“You’re letting me die and I haven’t even been kissed, gone to Prom or gotten my driver’s license. Okay.”
Tomorrow it will have been 10 years since I mentally went through and prayed about the things I thought I’d never experience as I was being prepped for brain surgery. Those three things were what stuck out as important… and those were the three things I was more than willing to give up if it meant God would take me Home instead of “making me” live.
Oh… How things have changed.
1o years later, none of those things are drastically important to me. I had to laugh this morning as I remembered my almost 16-year-old brain thinking my life was incredibly boring because I didn’t have those things. I was so enraptured by the lack of those experiences I even dreamed about them… I thought those dreams were all I’d have before looking my Savior in the eye.
This morning, I was humbled by the fact that such a memory brought joy, not mourning. Then I heard my heart cry, “You have so much more for me to do, Lord. Keep me here. Find me faithful. I’m not done yet.”

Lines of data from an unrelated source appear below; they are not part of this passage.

(* ===== verification/AwardsProof.v ===== *)
(** * Awards are paid from the budget pool *)
From S2P Require Import Prelude FcInt FlatMap Asset Pledge ChainState AccountStats.
From S2P Require Import Voter MapSum Balance Transfer Frame Ledger MarketProof Payroll Treasury.
From S2P Require Import Books BlockUpdate Platform Account Advertising Content Awards AccountProof.
From S2P Require Import ContentProof.
Local Open Scope Z_scope.
Import asset pledge chain acc voter balance transfer payroll updates platform account advertising.
Import posting awards.

Section awards.
Context {F : FcInt} {FL : FcIntLaws F} {C : ChainConfig}.
Variable latest_periods : Z.

Lemma books_clear_active : keeps books (clear_active_post latest_periods).
Proof. apply books_upd. intros d. cbv zeta. by destruct (_ <=? _). Qed.
Lemma books_clear_scores : keeps books clear_expired_scores.
Proof. by apply books_upd. Qed.
Lemma books_modify_active k f : keeps books (modify_active k f).
Proof. unfold modify_active. keep_books. Qed.
Lemma books_set_profits k x : keeps books (set_profits k x).
Proof. unfold set_profits. keep_books. Qed.
Lemma books_modify_post k f : keeps books (modify_post k f).
Proof. unfold modify_post, set_post. keep_books. Qed.
#[local] Hint Resolve books_clear_active books_modify_active books_set_profits books_modify_post : keeps.
Lemma books_award_scores a s t l e acc : keeps books (award_scores a s t l e acc).
Proof.
  revert e acc. induction l as [|[[k eff] approve] l IH]; intros e acc; cbn [award_scores]; [auto with keeps|].
  do 5 (apply keeps_bind; [auto with keeps|intros ?]). apply IH.
Qed.
#[local] Hint Resolve books_award_scores : keeps.
Lemma books_award_post per total acc x : keeps books (award_post per total acc x).
Proof.
  destruct x as [[[[[platform poster] period] pid] csaf] approval]. unfold award_post. keep_books.
Qed.
Lemma books_award_posts per total l acc : keeps books (award_posts per total l acc).
Proof.
  revert acc. induction l as [|x l IH]; intros acc; [apply keeps_ret|]. cbn.
  apply keeps_bind; [apply books_award_post|intros ?]. apply IH.
Qed.
Lemma books_award_profits a b c e : keeps books (award_profits latest_periods a b c e).
Proof.
  unfold award_profits. apply keeps_bind; [apply keeps_get|intros d].
  destruct (find_platform_by_owner d a); [|apply keeps_ret].
  apply keeps_bind; [apply keeps_lift|intros q]. apply keeps_modify_platform, _.
Qed.
Lemma books_award_platforms per total l m : keeps books (award_platforms latest_periods per total l m).
Proof.
  revert m. induction l as [|[platform csaf] l IH]; intros m; [apply keeps_ret|]. cbn.
  do 2 (apply keeps_bind; [apply keeps_lift|intros ?]). apply keeps_bind; [apply books_award_profits|intros ?]. apply IH.
Qed.

(** ** What is paid *)
Lemma pay_all_shift pay l a d r d' :
  (forall uid y d u d', pay uid y d = Ok (u, d') -> shift d d' (only CORE_ASSET_AID y)) ->
  pay_all pay l a d = Ok (r, d') -> shift d d' (only CORE_ASSET_AID (r - a)).
Proof.
  intros Hp. revert a d. induction l as [|[uid x] l IH]; intros a d H.
  - injection H as <- <-. eapply shift_ext, shift_refl. intros y. rewrite Z.sub_diag. by rewrite only_zero.
  - cbn in H. step H as u1 d1 H1. apply Hp in H1. peel H as a' Ha. apply safe_add_ok in Ha as [-> _].
    apply IH in H. shift_seq H1 H.
Qed.
Lemma score_bonus_shift uid x d u d' : pay_score_bonus uid x d = Ok (u, d') -> shift d d' (only CORE_ASSET_AID x).
Proof.
  intros H. eapply modify_stats_shift; [exact H|]. intros s s' _ Hs. apply bind_ok in Hs as (z & Hz & [= <-]).
  apply safe_add_ok in Hz as [-> _]. split_and!; [done..|]. cbn. lia.
Qed.
Lemma award_contents_shift c d r d' :
  award_contents latest_periods c d = Ok (r, d') -> shift d d' (only CORE_ASSET_AID r.2).
Proof.
  intros H. unfold award_contents in H. peel H as dg Hg. destruct (_ && _).
  - peel H as per Hper. step H as acc d1 H1. apply (books_neutral _ _ _ _ (books_award_posts _ _ _ _)) in H1.
    step H as u2 d2 H2. apply (books_neutral _ _ _ _ (keeps_mfor books _ _ (fun x => books_award_profits _ _ _ _))) in H2.
    peel H as dg2 Hg2. peel H as m Hm. step H as actual d3 H3. injection H as <- <-.
    apply pay_all_shift in H3; [|exact score_bonus_shift]. rewrite Z.sub_0_r in H3.
    eapply neutral_trans; [exact H1|]. eapply neutral_trans; [exact H2|exact H3].
  - injection H as <- <-. eapply shift_ext, shift_refl. intros y. by rewrite only_zero.
Qed.
Lemma content_platforms_neutral c m d r d' :
  award_content_platforms latest_periods c m d = Ok (r, d') -> neutral d d'.
Proof.
  apply books_neutral. unfold award_content_platforms. apply keeps_bind; [apply keeps_get|intros dg].
  destruct (_ && _); [|apply keeps_ret]. apply keeps_bind; [apply keeps_lift|intros per]. apply books_award_platforms.
Qed.
Lemma core_shift uid x d u d' :
  adjust_balance uid (Asset x CORE_ASSET_AID) d = Ok (u, d') -> shift d d' (only CORE_ASSET_AID x).
Proof. apply adjust_balance_shift. Qed.
Lemma pay_content_awards_shift d actual d' :
  pay_content_awards latest_periods d = Ok (actual, d') -> shift d d' (only CORE_ASSET_AID actual).
Proof.
  intros H. unfold pay_content_awards in H. step H as u1 d1 H1.
  assert (keeps books (modify_dgp (fun g => Ok (g <| content_award_skip_flag := true |>)))) as K by (apply books_dgp; books_side).
  apply (books_neutral _ _ _ _ K) in H1. peel H as dg Hg. peel H as c Hc. step H as r d2 H2. apply award_contents_shift in H2.
  destruct r as [m a]. step H as m' d3 H3. apply content_platforms_neutral in H3.
  apply pay_all_shift in H; [|exact core_shift]. eapply neutral_trans; [exact H1|]. cbn in H2.
  pose proof (neutral_trans_r _ _ _ _ H2 H3) as H4. shift_seq H4 H.
Qed.
Lemma take_awards_shift actual f d u d' :
  0 <= actual -> (forall g, budget_pool (f g) = budget_pool g) ->
  modify_dgp (fun g => take_awards actual (f g)) d = Ok (u, d') -> shift d d' (only CORE_ASSET_AID (- actual)).
Proof.
  intros Ha Hf H. eapply modify_dgp_shift; [exact H|]. intros g Hg. unfold take_awards in Hg.
  destruct (Z.ltb_spec 0 actual).
  - apply bind_ok in Hg as (x & Hx & [= <-]). apply safe_sub_ok in Hx as [-> _]. cbn. rewrite Hf. lia.
  - injection Hg as <-. rewrite Hf. lia.
Qed.
End awards.

(** * Awards are never negative

    The curve that weighs scores, and the division of an award, with the bounds under
    which every conversion between 128 and 64 bits is exact. *)
Section curve.
Context {F : FcInt} {FL : FcIntLaws F}.
Variables (p : extension_parameter_type) (first second : Z).
Hypothesis Hw : 0 <= approval_casf_min_weight p <= PERCENT_100.
Hypothesis Hturn : 0 <= first < second.
Hypothesis Hsecond : second < 2 ^ 63.

(** A stretch between the turning points counts for at most its length. *)
Lemma part_effective_bounds b e x :
  first <= b <= e -> e <= second -> get_part_effective_csaf p first second b e = Ok x -> 0 <= x <= e - b.
Proof.
  intros Hb He H. unfold get_part_effective_csaf in H. rewrite u128_add_small in H by lia.
  rewrite u128_div_law in H by lia. cbn [mbind result_bind] in H.
  assert (b <= (b + e) / 2 <= e) as Hav by (split; [apply Z.div_le_lower_bound|apply Z.div_le_upper_bound]; lia).
  set (av := (b + e) / 2) in *. set (w := approval_casf_min_weight p) in *.
  unfold u32 in H. rewrite (wrap_small 32) in H by (unfold is_uint; lia).
  rewrite !u128_sub_small in H by lia. rewrite u128_mul_small in H by nia. rewrite u128_div_law in H by lia. cbn in H.
  set (y := (second - av) * (10000 - w) / (second - first)) in *.
  assert (0 <= y <= 10000 - w) as Hy.
  { unfold y. split; [apply Z.div_pos; nia|]. apply Z.div_le_upper_bound; nia. }
  rewrite u128_add_small in H by lia. rewrite u128_to_i64_law in H by lia.
  rewrite u128_mul_small in H by nia. rewrite u128_div_law in H by lia. cbn in H.
  assert (0 <= (e - b) * (y + w) / 10000 <= e - b) as Hz.
  { split; [apply Z.div_pos; nia|]. apply Z.div_le_upper_bound; nia. }
  rewrite u128_to_i64_law in H by lia. injection H as <-. exact Hz.
Qed.
Lemma beyond_bounds total x :
  second <= total < 2 ^ 63 -> beyond p second total = Ok x -> 0 <= x <= total - second.
Proof.
  intros Ht H. unfold beyond in H. rewrite u128_sub_small in H by lia. rewrite u128_mul_small in H by nia.
  rewrite u128_div_law in H by lia. cbn in H.
  assert (0 <= (total - second) * approval_casf_min_weight p / 10000 <= total - second).
  { split; [apply Z.div_pos; nia|]. apply Z.div_le_upper_bound; nia. }
  rewrite u128_to_i64_law in H by lia. injection H as <-. lia.
Qed.
(** A score counts for something between nothing and itself. *)
Lemma effective_csaf_bounds csaf last total x :
  0 <= csaf -> 0 <= last -> total = last + csaf -> total < 2 ^ 63 ->
  effective_csaf p first second csaf last total = Ok x -> 0 <= x <= csaf.
Proof.
  intros Hc Hl -> Hb H. unfold effective_csaf in H. destruct (Z.leb_spec (last + csaf) first) as [L1|L1].
  { injection H as <-. lia. }
  destruct (Z.leb_spec (last + csaf) second) as [L2|L2]; [|destruct (Z.ltb_spec last first) as [L3|L3]].
  - destruct (Z.ltb_spec last first) as [L3|L3].
    + apply bind_ok in H as (y & Hy & H). apply part_effective_bounds in Hy; [|lia..].
      rewrite u128_sub_small, u128_to_i64_law in H by (rewrite ?u128_sub_small; lia). apply safe_add_ok in H as [-> _]. lia.
    + apply part_effective_bounds in H; lia.
  - apply bind_ok in H as (a & Ha & H). rewrite u128_sub_small, u128_to_i64_law in Ha by (rewrite ?u128_sub_small; lia).
    apply safe_add_ok in Ha as [-> _]. apply bind_ok in H as (y & Hy & H). apply part_effective_bounds in Hy; [|lia..].
    apply bind_ok in H as (b & Hb' & H). apply safe_add_ok in Hb' as [-> _]. apply bind_ok in H as (z & Hz & H).
    apply beyond_bounds in Hz; [|lia]. apply safe_add_ok in H as [-> _]. lia.
  - destruct (Z.ltb_spec last second) as [L4|L4].
    + apply bind_ok in H as (y & Hy & H). apply part_effective_bounds in Hy; [|lia..]. apply bind_ok in H as (a & Ha & H).
      apply safe_add_ok in Ha as [-> _]. apply bind_ok in H as (z & Hz & H). apply beyond_bounds in Hz; [|lia].
      apply safe_add_ok in H as [-> _]. lia.
    + apply bind_ok in H as (y & Hy & H). apply safe_mul_ok in Hy as [-> _]. apply safe_div_ok in H as [-> _]; [|lia].
      rewrite Z.quot_div_nonneg by nia. split; [apply Z.div_pos; nia|]. apply Z.div_le_upper_bound; nia.
Qed.
Lemma effective_scores_bounds l : forall last sum r t,
  Forall (fun x => 0 <= score_csaf x.2) l -> 0 <= last -> last + zsum (map (fun x => score_csaf x.2) l) < 2 ^ 63 ->
  effective_scores p first second l last sum = Ok (r, t) ->
  Forall (fun x => 0 <= x.1.2) r /\ t = sum + zsum (map (fun x => x.1.2) r) /\ r.*1.*1 = l.*1.
Proof.
  induction l as [|[k s] l IH]; intros last sum r t Hall Hl Hb H.
  - injection H as <- <-. split; [constructor|]. split; [cbn; lia|done].
  - cbn in H. apply Forall_cons in Hall as [Hs Hall]. cbn in Hs, Hb.
    assert (0 <= zsum (map (fun x : Z * Z * Z * Z * score_object => score_csaf x.2) l)) as Hz.
    { clear -Hall. induction Hall; cbn; lia. }
    rewrite u128_add_small in H by lia. apply bind_ok in H as (x & Hx & H). apply effective_csaf_bounds in Hx; [|lia..].
    apply bind_ok in H as (sum' & Hsum & H). apply safe_add_ok in Hsum as [-> _]. apply bind_ok in H as ([r' t'] & Hr & [= <- <-]).
    apply IH in Hr as (R1 & R2 & R3); [|done|lia|lia]. split; [constructor; [cbn; lia|done]|]. cbn. split; [lia|by rewrite R3].
Qed.
End curve.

It’s been 10 years of joys, trials, tears and laughter, but God kept me here for a reason. I used to happily tell people my life’s purpose was to be a testimony of how to suffer and die with joy. Not kidding. Now, I’m starting to believe that I may be the last person God takes Home, simply because He really enjoys irony.
The idea of “knowing your calling” as a Believer in Jesus Christ has become a dramatically important thing. There are so many books on the topic (Thank you Os Guiness…) I’m fairly certain it has its own section on the self-help shelf at bookstores. I often feel as if I disappoint older Christians when I don’t tell them specifics in regard to what my “calling” is. Wife? Mother? Writer? Journalist? Teacher? … Hobo???
Who knows. But my ultimate calling has been ironically and beautifully defined. I have been called to plan for the moment yet live for an undefined, God-filled future. A future that I couldn’t dare to dream about as I signed a Do Not Resuscitate order 10 years ago.
Come what may, I know the price of living on my deathbed. Now my God is giving me the right to discover the epitome of what it means to truly live.